§ DATA EXTRACT:
(* ===== verification/StatsWireCorrect.v ===== *)
(** The elements of multipart messages come back from the wire. *)

From S2P Require Import Prelude Memory OpenFlow Oxm Group Meter Wire WireCorrect OxmWire OxmWireCorrect StatsWire.

(** * Strings *)

(** A string that fits into [n] bytes with its NUL. *)
Definition string_ok (n : nat) (s : list Z) : Prop := Forall (λ c, c ≠ 0) s ∧ (length s < n)%nat.

Lemma cstring_app s rest : Forall (λ c, c ≠ 0) s → cstring (s ++ 0 :: rest) = Some s.
Proof. induction 1 as [|c s Hc _ IH]; [done|]. cbn. rewrite (proj2 (Z.eqb_neq _ _) Hc), IH. done. Qed.

Lemma strncpy_split n s : (length s <= n)%nat → strncpy n s = s ++ zeros (n - length s).
Proof.
  intros Hl. unfold strncpy, zeros. rewrite take_app_ge, take_replicate by lia. f_equal. f_equal. lia.
Qed.

Lemma strncpy_length n s : length (strncpy n s) = n.
Proof. unfold strncpy, zeros. rewrite length_take, length_app, length_replicate. lia. Qed.

Lemma get_string_at pre body head s n tail post k :
  string_ok n s → body = head ++ strncpy n s ++ tail → length head = k → get_string (pre ++ body ++ post) (length pre + k) = Val s.
Proof.
  intros [Hs Hl] -> <-. unfold get_string. rewrite strncpy_split by lia. destruct (n - length s)%nat as [|z] eqn:E; [lia|].
  rewrite <- !app_assoc, (app_assoc pre), <- length_app, drop_app_length. cbn [zeros replicate app]. by rewrite cstring_app.
Qed.

(** * Elements of a fixed size *)

Class FixedCodec {A : Type} (pack : A → option (list Z)) (unpack : list Z → nat → Z → res (A * Z)) (size : nat) (ok : A → Prop) : Prop := {
  fixed_pack : ∀ a, ok a → ∃ bs, pack a = Some bs ∧ length bs = size;
  fixed_unpack : ∀ a bs pre post len, ok a → pack a = Some bs → Z.of_nat size <= len →
    unpack (pre ++ bs ++ post) (length pre) len = Val (a, len - Z.of_nat size) }.

Section fixed.
  Context {A : Type} (pack : A → option (list Z)) (unpack : list Z → nat → Z → res (A * Z)) (size : nat) (ok : A → Prop).
  Context `{HC : !FixedCodec pack unpack size ok}.

Lemma fixed_all l : Forall ok l → ∃ bs, pack_all pack l = Some bs ∧ length bs = (size * length l)%nat.
Proof using HC.
  induction 1 as [|a l Ha _ (rest & IH & Hr)]; [exists []; cbn; split; [done|lia]|]. destruct (fixed_pack a Ha) as (bs & E & Hb).
  rewrite pack_all_cons, E. cbn [mbind option_bind]. rewrite IH. eexists; split; [done|]. rewrite length_app. cbn. lia.
Qed.

Lemma fixed_loop l bs pre post len :
  Forall ok l → pack_all pack l = Some bs → Z.of_nat (length bs) <= len →
  unpack_fixed (unpack (pre ++ bs ++ post)) size (length l) (length pre) len = Val (l, len - Z.of_nat (length bs)).
Proof using HC.
  intros Hl. revert bs pre len. induction Hl as [|a l Ha Hl IH]; intros bs pre len Hp Hlen.
  { injection Hp as <-. cbn. by rewrite Z.sub_0_r. }
  rewrite pack_all_cons in Hp. destruct (fixed_pack a Ha) as (b & Eb & Lb). rewrite Eb in Hp. cbn [mbind option_bind] in Hp.
  destruct (fixed_all l Hl) as (rest & Er & Lr). rewrite Er in Hp. injection Hp as <-. rewrite length_app in Hlen.
  cbn [unpack_fixed length]. rewrite <- app_assoc. rewrite (fixed_unpack a b pre (rest ++ post)) by (done || lia). cbn [mbind res_bind].
  rewrite (app_assoc pre). replace (length pre + size)%nat with (length (pre ++ b)) by (rewrite length_app; lia).
  rewrite IH by (done || lia). cbn [mbind res_bind]. do 2 f_equal. rewrite length_app. lia.
Qed.

(** Counting and unpacking what fills the rest of a message or of a structure. *)
Lemma fixed_unpack_all l bs pre post :
  (0 < size)%nat → Forall ok l → pack_all pack l = Some bs →
  unpack_fixed (unpack (pre ++ bs ++ post)) size (count_fixed (Z.of_nat size) (Z.of_nat (length bs))) (length pre) (Z.of_nat (length bs)) = Val (l, 0).
Proof using HC.
  intros Hs Hl Hp. destruct (fixed_all l Hl) as (bs' & E & Hlen). rewrite Hp in E. injection E as <-.
  unfold count_fixed. replace (Z.of_nat (length bs) / Z.of_nat size) with (Z.of_nat (length l)).
  2: { rewrite Hlen, Nat2Z.inj_mul, Z.mul_comm, Z.div_mul; lia. }
  rewrite Nat2Z.id, fixed_loop by (done || lia). by rewrite Z.sub_diag.
Qed.
End fixed.

Definition port_no_ok (port_no : Z) : Prop := 0 < port_no <= OFPP_MAX ∨ port_no = OFPP_LOCAL.

Lemma port_no_good port_no : port_no_ok port_no → bad_port port_no = false ∧ fits 32 port_no.
Proof. unfold port_no_ok, bad_port, fits, OFPP_MAX, OFPP_LOCAL. intros [H| ->]; [|done]. split; lia. Qed.

Record port_desc_ok (s : ofl_port) : Prop := {
  pd_port_no : port_no_ok (op_port_no s); pd_hw_addr : length (op_hw_addr s) = 6%nat; pd_name : string_ok 16 (op_name s);
  pd_config : fits 32 (op_config s); pd_state : fits 32 (op_state s); pd_curr : fits 32 (op_curr s); pd_advertised : fits 32 (op_advertised s);
  pd_supported : fits 32 (op_supported s); pd_peer : fits 32 (op_peer s); pd_curr_speed : fits 32 (op_curr_speed s); pd_max_speed : fits 32 (op_max_speed s) }.

#[global] Instance port_codec : FixedCodec ofl_structs_port_pack ofl_structs_port_unpack 64 port_desc_ok.
Proof.
  split.
  - intros s []. eexists; split; [reflexivity|]. rewrite !length_app, !be_length, strncpy_length. unfold zeros. rewrite !length_replicate. lia.
  - intros s bs pre post len [H1 H2 H3 H4 H5 H6 H7 H8 H9 H10 H11] Hp Hlen. apply some_inj in Hp as <-. unfold ofl_structs_port_unpack.
    destruct (port_no_good _ H1) as [Hgood Hfit]. rewrite (proj2 (Z.ltb_ge _ _)) by lia.
    destruct s as [no hw name cf st cu ad su pe cs mx]. cbn [op_port_no op_hw_addr op_name op_config op_state op_curr op_advertised op_supported op_peer op_curr_speed op_max_speed] in *.
    destruct hw as [|a [|b [|c [|d [|e [|f [|? ?]]]]]]]; try discriminate H2.
    read no. rewrite Hgood. rewrite (get_bytes_at _ _ _ _ _ [a; b; c; d; e; f]) by (done || lia). cbn [mbind res_bind].
    erewrite (get_string_at pre _ (be 4 no ++ zeros 4 ++ [a; b; c; d; e; f] ++ zeros 2) name 16 _ post); [|done|reflexivity|done]. cbn [mbind res_bind].
    pose proof (strncpy_length 16 name) as Hs. remember (strncpy 16 name) as nm eqn:En. clear En.
    do 16 (destruct nm as [|? nm]; [discriminate|]). destruct nm; [|discriminate].
    read cf. read st. read cu. read ad. read su. read pe. read cs. read mx. done.
Qed.

Definition table_stats_ok (s : ofl_table_stats) : Prop :=
  0 <= ts_table_id s < 0xff ∧ fits 32 (ts_active_count s) ∧ fits 64 (ts_lookup_count s) ∧ fits 64 (ts_matched_count s).

#[global] Instance table_stats_codec : FixedCodec ofl_structs_table_stats_pack ofl_structs_table_stats_unpack 24 table_stats_ok.
Proof.
  split.
  - intros s _. by eexists.
  - intros [id ac lo ma] bs pre post len (H1 & H2 & H3 & H4) Hp Hlen. apply some_inj in Hp as <-. cbn [ts_table_id ts_active_count ts_lookup_count ts_matched_count] in *.
    unfold ofl_structs_table_stats_unpack. rewrite (proj2 (Z.ltb_ge _ _)) by lia. assert (fits 8 id) by (unfold fits; lia).
    read id. rewrite (proj2 (Z.eqb_neq _ _)) by lia. read ac. read lo. read ma. done.
Qed.

Lemma get_counters_at pre cs body head tail post k :
  Forall (fits 64) cs → body = head ++ concat (be 8 <$> cs) ++ tail → length head = k →
  get_counters (length cs) (pre ++ body ++ post) (length pre + k) = Val cs.
Proof.
  intros Hc. revert head k. induction Hc as [|c cs Hc _ IH]; intros head k -> Hk; [done|]. cbn [get_counters length].
  rewrite (get_at _ _ _ _ _ c); [| |done|lia].
  2: { rewrite drop_app_length' by done. change (concat (be 8 <$> c :: cs)) with (be 8 c ++ concat (be 8 <$> cs)).
       rewrite <- app_assoc, take_app_length'; [done|by rewrite be_length]. }
  cbn [mbind res_bind]. rewrite <- Nat.add_assoc. rewrite (IH (head ++ be 8 c)); [done| |rewrite length_app, be_length; lia].
  change (concat (be 8 <$> c :: cs)) with (be 8 c ++ concat (be 8 <$> cs)). by rewrite <- !app_assoc.
Qed.

Record port_stats_ok (s : ofl_port_stats) : Prop := {
  pso_port_no : port_no_ok (ops_port_no s); pso_num : length (ops_counters s) = 12%nat; pso_counters : Forall (fits 64) (ops_counters s);
  pso_sec : fits 32 (ops_duration_sec s); pso_nsec : fits 32 (ops_duration_nsec s) }.

#[global] Instance port_stats_codec : FixedCodec ofl_structs_port_stats_pack ofl_structs_port_stats_unpack 112 port_stats_ok.
Proof.
  assert (∀ cs, length (concat (be 8 <$> cs)) = (8 * length cs)%nat) as Hcat.
  { induction cs as [|c cs IH]; [done|]. change (concat (be 8 <$> c :: cs)) with (be 8 c ++ concat (be 8 <$> cs)).
    rewrite length_app, be_length, IH. cbn [length]. lia. }
  split.
  - intros s [_ Hn _ _ _]. eexists; split; [done|]. rewrite !length_app, !be_length, Hcat, Hn. done.
  - intros [no cs sec nsec] bs pre post len [H1 H2 H3 H4 H5] Hp Hlen. apply some_inj in Hp as <-. cbn [ops_port_no ops_counters ops_duration_sec ops_duration_nsec] in *.
    unfold ofl_structs_port_stats_unpack. destruct (port_no_good _ H1) as [Hgood Hfit]. rewrite (proj2 (Z.ltb_ge _ _)) by lia.
    read no. rewrite Hgood.
    pose proof (get_counters_at pre cs (be 4 no ++ zeros 4 ++ concat (be 8 <$> cs) ++ be 4 sec ++ be 4 nsec) (be 4 no ++ zeros 4) (be 4 sec ++ be 4 nsec) post 8 H3 eq_refl eq_refl) as Hg.
    rewrite H2 in Hg. rewrite Hg.
    cbn [mbind res_bind]. assert (∀ r, drop 104 (be 4 no ++ zeros 4 ++ concat (be 8 <$> cs) ++ r) = r) as Hdrop.
    { intros r. rewrite !app_assoc, drop_app_length'; [done|]. rewrite !length_app, Hcat, H2. done. }
    rewrite (get_at _ _ _ 104 _ sec); [|by rewrite Hdrop|done|lia]. cbn [mbind res_bind].
    rewrite (get_at _ _ _ 108 _ nsec); [|change 108%nat with (104 + 4)%nat; by rewrite <- drop_drop, Hdrop|done|lia]. done.
Qed.

Definition queue_stats_ok (s : ofl_queue_stats) : Prop :=
  0 < oqs_port_no s <= OFPP_MAX ∧ fits 32 (oqs_queue_id s) ∧ fits 64 (oqs_tx_bytes s) ∧ fits 64 (oqs_tx_packets s) ∧ fits 64 (oqs_tx_errors s) ∧
  fits 32 (oqs_duration_sec s) ∧ fits 32 (oqs_duration_nsec s).

#[global] Instance queue_stats_codec : FixedCodec ofl_structs_queue_stats_pack ofl_structs_queue_stats_unpack 40 queue_stats_ok.
Proof.
  split.
  - intros s _. by eexists.
  - intros [no id tb tp te sec nsec] bs pre post len (H1 & H2 & H3 & H4 & H5 & H6 & H7) Hp Hlen. apply some_inj in Hp as <-.
    cbn [oqs_port_no oqs_queue_id oqs_tx_bytes oqs_tx_packets oqs_tx_errors oqs_duration_sec oqs_duration_nsec] in *.
    unfold ofl_structs_queue_stats_unpack. rewrite (proj2 (Z.ltb_ge _ _)) by lia. assert (fits 32 no) by (unfold fits, OFPP_MAX in *; lia).
    read no. rewrite (proj2 (Z.eqb_neq _ _)), (proj2 (Z.ltb_ge _ _)) by lia. cbn [orb]. read id. read tb. read tp. read te. read sec. read nsec. done.
Qed.

Definition counter_ok (s : ofl_bucket_counter) : Prop := fits 64 (bc_packet_count s) ∧ fits 64 (bc_byte_count s).

#[global] Instance counter_codec : FixedCodec ofl_structs_bucket_counter_pack ofl_structs_bucket_counter_unpack 16 counter_ok.
Proof.
  split.
  - intros s _. by eexists.
  - intros [x y] bs pre post len (H1 & H2) Hp Hlen. apply some_inj in Hp as <-. cbn [bc_packet_count bc_byte_count] in *.
    unfold ofl_structs_bucket_counter_unpack. rewrite (proj2 (Z.ltb_ge _ _)) by lia. read x. read y. done.
Qed.

Definition band_counter_ok (s : band_counter) : Prop := fits 64 (bs_packet_band_count s) ∧ fits 64 (bs_byte_band_count s).

#[global] Instance band_counter_codec : FixedCodec ofl_structs_pack_band_stats ofl_structs_meter_band_stats_unpack 16 band_counter_ok.
Proof.
  split.
  - intros s _. by eexists.
  - intros [x y] bs pre post len (H1 & H2) Hp Hlen. apply some_inj in Hp as <-. cbn [bs_packet_band_count bs_byte_band_count] in *.
    unfold ofl_structs_meter_band_stats_unpack. rewrite (proj2 (Z.ltb_ge _ _)) by lia. read x. read y. done.
Qed.

(** * Structures with elements behind their headers *)

Lemma fixed_behind {A : Type} (pack : A → option (list Z)) unpack size ok `{!FixedCodec pack unpack size ok} l bs body head pre post k n :
  (0 < size)%nat → Forall ok l → pack_all pack l = Some bs → body = head ++ bs → length head = k → n = Z.of_nat (length bs) →
  unpack_fixed (unpack (pre ++ body ++ post)) size (count_fixed (Z.of_nat size) n) (length pre + k) n = Val (l, 0).
Proof.
  intros Hs Hl Hp -> <- ->. rewrite <- app_assoc, (app_assoc pre), <- length_app. by eapply fixed_unpack_all.
Qed.

Lemma count_behind {A : Type} (pack : A → option (list Z)) unpack off least ok norm `{!Codec pack unpack off least ok norm} room chk e l bs body head pre post k n :
  Forall ok l → pack_all pack l = Some bs → 0 < room <= least → chk <= least → body = head ++ bs → length head = k → n = Z.of_nat (length bs) →
  count_loop room chk off e (turns n) (pre ++ body ++ post) (length pre + k) n = Val (length l).
Proof.
  intros Hl Hp Hr Hchk -> <- ->. rewrite <- app_assoc, (app_assoc pre), <- length_app. unfold turns. rewrite Nat2Z.id.
  rewrite <- (Z.add_0_r (Z.of_nat (length bs))) at 1. apply (count_roundtrip pack unpack off least ok); done || lia.
Qed.

Lemma loop_behind {A : Type} (pack : A → option (list Z)) unpack off least ok norm `{!Codec pack unpack off least ok norm} l bs body head pre post k n :
  Forall ok l → pack_all pack l = Some bs → body = head ++ bs → length head = k → n = Z.of_nat (length bs) →
  unpack_loop (unpack (pre ++ body ++ post)) off (length l) (pre ++ body ++ post) (length pre + k) n = Val (norm <$> l, 0).
Proof.
  intros Hl Hp -> <- ->. rewrite <- app_assoc, (app_assoc pre), <- length_app. erewrite loop_norm by (done || lia). by rewrite Z.sub_diag.
Qed.

Lemma fixed_len {A : Type} (pack : A → option (list Z)) unpack size ok `{!FixedCodec pack unpack size ok} l bs :
  Forall ok l → pack_all pack l = Some bs → Z.of_nat (length bs) = Z.of_nat size * Z.of_nat (length l).
Proof. intros Hl Hp. destruct (fixed_all pack unpack size ok l Hl) as (bs' & E & Hlen). rewrite Hp in E. injection E as <-. lia. Qed.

§ WHAT TO PRODUCE:
Your response should be the lines above from the first to the one containing "Lemma strncpy_length n", inclusive, each given exactly.

§ ANSWER FOR THIS EXERCISE:
(* ===== verification/StatsWireCorrect.v ===== *)
(** The elements of multipart messages come back from the wire. *)

From S2P Require Import Prelude Memory OpenFlow Oxm Group Meter Wire WireCorrect OxmWire OxmWireCorrect StatsWire.

(** * Strings *)

(** A string that fits into [n] bytes with its NUL. *)
Definition string_ok (n : nat) (s : list Z) : Prop := Forall (λ c, c ≠ 0) s ∧ (length s < n)%nat.

Lemma cstring_app s rest : Forall (λ c, c ≠ 0) s → cstring (s ++ 0 :: rest) = Some s.
Proof. induction 1 as [|c s Hc _ IH]; [done|]. cbn. rewrite (proj2 (Z.eqb_neq _ _) Hc), IH. done. Qed.

Lemma strncpy_split n s : (length s <= n)%nat → strncpy n s = s ++ zeros (n - length s).
Proof.
  intros Hl. unfold strncpy, zeros. rewrite take_app_ge, take_replicate by lia. f_equal. f_equal. lia.
Qed.

Lemma strncpy_length n s : length (strncpy n s) = n.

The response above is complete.